Record set section start

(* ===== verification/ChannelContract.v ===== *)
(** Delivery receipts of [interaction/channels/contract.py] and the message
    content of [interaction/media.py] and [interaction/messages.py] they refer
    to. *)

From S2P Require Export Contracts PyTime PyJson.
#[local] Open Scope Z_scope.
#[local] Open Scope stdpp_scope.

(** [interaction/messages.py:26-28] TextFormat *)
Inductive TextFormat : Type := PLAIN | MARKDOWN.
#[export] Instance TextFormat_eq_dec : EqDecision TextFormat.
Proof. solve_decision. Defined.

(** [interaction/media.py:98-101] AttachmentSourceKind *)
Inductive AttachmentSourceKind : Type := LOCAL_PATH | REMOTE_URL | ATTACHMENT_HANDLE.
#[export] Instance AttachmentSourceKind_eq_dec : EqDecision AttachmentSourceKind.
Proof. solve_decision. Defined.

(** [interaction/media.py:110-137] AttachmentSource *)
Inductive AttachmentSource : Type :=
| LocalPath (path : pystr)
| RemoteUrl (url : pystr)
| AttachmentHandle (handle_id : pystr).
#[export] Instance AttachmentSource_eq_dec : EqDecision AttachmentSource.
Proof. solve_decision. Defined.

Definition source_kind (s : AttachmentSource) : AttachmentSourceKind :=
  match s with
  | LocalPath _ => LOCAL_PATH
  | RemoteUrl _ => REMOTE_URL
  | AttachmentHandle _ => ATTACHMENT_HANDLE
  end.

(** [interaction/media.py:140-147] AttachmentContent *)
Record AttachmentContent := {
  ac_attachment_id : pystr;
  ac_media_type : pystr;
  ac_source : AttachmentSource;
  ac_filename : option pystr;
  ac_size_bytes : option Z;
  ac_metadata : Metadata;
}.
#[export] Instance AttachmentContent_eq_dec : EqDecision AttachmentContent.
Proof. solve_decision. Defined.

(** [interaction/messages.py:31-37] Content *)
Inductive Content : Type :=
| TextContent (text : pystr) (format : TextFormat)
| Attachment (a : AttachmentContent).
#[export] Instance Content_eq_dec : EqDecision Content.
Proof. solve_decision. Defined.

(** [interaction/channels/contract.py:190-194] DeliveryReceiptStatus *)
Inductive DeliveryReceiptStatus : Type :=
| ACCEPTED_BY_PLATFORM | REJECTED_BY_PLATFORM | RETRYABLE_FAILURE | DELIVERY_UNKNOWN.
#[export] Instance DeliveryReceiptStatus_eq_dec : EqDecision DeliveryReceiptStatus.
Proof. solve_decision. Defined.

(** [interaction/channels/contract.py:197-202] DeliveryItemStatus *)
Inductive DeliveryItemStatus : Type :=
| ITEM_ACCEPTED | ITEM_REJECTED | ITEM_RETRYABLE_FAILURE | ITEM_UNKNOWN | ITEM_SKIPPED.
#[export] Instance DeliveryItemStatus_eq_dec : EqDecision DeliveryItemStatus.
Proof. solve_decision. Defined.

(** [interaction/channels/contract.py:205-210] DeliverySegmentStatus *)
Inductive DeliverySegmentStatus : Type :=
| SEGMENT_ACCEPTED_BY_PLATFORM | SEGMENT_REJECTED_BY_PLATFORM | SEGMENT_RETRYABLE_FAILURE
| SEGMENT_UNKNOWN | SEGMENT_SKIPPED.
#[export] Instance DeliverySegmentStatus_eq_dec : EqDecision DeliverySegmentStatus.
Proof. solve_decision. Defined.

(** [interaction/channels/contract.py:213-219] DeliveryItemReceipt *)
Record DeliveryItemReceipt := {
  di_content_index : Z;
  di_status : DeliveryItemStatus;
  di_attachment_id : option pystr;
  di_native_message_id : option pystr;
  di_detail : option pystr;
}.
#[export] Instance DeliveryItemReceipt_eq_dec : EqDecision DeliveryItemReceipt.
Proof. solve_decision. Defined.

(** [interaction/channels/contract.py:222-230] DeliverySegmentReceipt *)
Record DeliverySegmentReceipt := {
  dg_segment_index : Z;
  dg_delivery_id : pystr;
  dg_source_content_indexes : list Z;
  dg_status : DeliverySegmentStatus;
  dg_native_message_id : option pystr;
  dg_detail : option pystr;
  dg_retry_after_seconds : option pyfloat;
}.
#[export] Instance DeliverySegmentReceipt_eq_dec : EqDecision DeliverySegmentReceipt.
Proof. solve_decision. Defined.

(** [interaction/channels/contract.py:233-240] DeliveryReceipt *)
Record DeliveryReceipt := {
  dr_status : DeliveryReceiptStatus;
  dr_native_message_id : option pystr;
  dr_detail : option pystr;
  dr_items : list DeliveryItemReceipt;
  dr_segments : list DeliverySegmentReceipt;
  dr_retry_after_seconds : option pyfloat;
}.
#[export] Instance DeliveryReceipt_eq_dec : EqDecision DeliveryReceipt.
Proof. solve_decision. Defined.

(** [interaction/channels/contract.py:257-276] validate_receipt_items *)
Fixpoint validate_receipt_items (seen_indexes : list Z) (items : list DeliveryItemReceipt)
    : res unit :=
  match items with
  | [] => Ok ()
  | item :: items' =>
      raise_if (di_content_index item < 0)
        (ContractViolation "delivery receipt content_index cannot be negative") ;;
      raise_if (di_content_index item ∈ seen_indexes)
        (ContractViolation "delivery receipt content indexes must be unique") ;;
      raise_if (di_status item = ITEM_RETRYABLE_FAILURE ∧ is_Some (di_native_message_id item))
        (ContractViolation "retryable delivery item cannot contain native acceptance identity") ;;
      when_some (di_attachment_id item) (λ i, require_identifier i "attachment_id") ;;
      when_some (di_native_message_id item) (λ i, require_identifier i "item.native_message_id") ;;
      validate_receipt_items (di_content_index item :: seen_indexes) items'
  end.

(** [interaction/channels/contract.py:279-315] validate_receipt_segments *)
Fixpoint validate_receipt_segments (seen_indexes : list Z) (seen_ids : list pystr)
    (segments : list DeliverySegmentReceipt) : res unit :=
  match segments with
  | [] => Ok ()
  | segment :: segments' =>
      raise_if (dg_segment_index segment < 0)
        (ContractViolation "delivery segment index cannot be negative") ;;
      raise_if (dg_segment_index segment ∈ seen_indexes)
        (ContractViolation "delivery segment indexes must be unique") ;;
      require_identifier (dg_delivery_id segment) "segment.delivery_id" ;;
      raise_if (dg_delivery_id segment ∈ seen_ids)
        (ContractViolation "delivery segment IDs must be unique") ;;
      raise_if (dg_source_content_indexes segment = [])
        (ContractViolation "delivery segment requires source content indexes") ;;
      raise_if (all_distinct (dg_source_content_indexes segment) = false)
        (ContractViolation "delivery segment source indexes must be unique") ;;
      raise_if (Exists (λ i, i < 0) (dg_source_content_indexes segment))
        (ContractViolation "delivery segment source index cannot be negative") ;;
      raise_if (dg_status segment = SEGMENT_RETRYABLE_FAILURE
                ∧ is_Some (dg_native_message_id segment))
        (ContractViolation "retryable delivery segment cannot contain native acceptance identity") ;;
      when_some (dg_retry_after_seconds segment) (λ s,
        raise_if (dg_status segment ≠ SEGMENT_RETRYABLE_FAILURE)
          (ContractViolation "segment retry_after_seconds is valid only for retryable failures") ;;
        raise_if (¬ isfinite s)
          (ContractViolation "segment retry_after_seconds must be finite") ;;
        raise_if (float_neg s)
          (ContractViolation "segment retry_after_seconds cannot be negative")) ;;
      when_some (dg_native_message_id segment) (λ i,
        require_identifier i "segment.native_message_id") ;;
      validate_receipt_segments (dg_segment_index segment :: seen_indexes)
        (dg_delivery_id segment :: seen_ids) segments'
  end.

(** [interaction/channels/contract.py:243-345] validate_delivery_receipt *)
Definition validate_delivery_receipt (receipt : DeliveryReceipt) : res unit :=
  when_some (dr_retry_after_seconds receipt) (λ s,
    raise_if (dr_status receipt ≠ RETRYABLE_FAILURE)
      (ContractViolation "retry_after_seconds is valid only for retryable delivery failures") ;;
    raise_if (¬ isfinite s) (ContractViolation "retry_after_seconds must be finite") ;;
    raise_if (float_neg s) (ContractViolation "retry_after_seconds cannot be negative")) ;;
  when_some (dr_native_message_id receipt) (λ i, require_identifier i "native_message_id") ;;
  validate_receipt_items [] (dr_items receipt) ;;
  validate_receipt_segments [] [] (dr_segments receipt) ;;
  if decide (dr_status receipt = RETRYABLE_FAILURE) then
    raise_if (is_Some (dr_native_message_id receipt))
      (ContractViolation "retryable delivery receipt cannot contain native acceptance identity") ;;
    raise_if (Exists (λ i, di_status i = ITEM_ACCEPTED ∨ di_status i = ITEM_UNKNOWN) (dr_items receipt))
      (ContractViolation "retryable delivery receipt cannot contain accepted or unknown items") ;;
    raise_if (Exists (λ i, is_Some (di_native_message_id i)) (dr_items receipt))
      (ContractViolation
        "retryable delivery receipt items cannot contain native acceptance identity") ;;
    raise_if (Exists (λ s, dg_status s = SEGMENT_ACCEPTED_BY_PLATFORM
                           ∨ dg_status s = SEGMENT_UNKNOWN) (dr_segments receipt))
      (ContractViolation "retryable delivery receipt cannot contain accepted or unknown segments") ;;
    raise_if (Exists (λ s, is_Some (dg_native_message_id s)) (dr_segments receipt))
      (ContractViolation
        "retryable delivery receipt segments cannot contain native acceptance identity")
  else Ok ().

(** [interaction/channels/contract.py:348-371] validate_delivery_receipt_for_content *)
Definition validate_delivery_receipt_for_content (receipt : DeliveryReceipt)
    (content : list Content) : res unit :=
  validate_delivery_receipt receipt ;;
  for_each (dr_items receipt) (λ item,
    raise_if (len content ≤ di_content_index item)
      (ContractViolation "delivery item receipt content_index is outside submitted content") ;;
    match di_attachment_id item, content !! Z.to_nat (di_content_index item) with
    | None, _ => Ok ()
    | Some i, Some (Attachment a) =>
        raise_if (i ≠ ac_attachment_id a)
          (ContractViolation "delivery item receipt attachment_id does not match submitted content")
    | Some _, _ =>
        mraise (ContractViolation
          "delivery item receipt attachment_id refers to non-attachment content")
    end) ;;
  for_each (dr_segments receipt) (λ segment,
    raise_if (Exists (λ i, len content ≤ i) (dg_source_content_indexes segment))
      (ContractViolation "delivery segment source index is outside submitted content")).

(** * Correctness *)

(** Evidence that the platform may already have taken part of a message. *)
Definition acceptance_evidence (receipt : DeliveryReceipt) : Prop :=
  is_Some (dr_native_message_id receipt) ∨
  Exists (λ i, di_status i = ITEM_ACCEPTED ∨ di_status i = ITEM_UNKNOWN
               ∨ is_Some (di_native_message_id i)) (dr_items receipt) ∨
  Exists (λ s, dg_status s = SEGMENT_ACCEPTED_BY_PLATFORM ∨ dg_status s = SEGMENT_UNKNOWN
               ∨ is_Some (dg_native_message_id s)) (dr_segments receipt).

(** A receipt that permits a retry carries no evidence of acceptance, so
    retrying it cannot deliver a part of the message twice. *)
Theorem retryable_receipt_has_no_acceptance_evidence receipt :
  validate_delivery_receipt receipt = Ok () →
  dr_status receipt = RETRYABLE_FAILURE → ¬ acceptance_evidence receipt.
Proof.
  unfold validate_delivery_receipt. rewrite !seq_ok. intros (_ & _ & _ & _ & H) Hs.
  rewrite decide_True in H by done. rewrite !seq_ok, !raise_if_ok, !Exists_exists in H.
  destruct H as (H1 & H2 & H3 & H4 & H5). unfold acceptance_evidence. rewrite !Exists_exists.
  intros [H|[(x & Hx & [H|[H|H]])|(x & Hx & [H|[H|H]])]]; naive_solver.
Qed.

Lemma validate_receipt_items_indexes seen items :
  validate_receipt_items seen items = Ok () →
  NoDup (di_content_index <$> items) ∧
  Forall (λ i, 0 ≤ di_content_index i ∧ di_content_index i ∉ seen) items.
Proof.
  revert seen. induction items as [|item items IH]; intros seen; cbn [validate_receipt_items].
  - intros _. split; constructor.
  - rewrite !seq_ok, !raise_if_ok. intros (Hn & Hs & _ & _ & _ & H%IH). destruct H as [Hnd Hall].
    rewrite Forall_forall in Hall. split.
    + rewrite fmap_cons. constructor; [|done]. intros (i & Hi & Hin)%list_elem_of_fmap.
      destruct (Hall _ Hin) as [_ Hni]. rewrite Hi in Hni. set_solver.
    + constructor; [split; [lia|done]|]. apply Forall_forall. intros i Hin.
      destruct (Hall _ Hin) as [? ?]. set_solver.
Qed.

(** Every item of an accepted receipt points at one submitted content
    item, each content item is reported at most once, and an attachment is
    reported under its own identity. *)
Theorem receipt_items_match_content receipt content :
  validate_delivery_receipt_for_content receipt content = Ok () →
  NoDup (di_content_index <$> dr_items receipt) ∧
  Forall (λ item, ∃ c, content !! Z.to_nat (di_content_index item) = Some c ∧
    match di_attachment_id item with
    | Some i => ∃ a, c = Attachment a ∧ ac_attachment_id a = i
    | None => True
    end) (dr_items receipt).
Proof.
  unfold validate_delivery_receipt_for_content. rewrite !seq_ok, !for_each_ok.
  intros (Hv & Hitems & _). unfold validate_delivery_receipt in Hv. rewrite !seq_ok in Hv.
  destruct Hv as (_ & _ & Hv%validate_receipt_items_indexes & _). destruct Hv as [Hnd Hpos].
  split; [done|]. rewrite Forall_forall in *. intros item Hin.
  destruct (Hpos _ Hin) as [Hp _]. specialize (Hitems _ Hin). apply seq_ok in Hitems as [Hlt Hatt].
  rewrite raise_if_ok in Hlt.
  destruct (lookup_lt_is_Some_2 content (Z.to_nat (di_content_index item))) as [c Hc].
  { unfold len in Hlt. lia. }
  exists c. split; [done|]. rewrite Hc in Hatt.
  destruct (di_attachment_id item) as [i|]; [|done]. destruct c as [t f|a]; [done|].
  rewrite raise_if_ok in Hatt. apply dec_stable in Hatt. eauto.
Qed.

Record set section end

The first line of the records and every line down to the line with "#[local] Open Scope stdpp_scope." must be quoted exactly; leave out all else.

▶ **Answer to the exercise**:
(* ===== verification/ChannelContract.v ===== *)
(** Delivery receipts of [interaction/channels/contract.py] and the message
    content of [interaction/media.py] and [interaction/messages.py] they refer
    to. *)

From S2P Require Export Contracts PyTime PyJson.
#[local] Open Scope Z_scope.
#[local] Open Scope stdpp_scope.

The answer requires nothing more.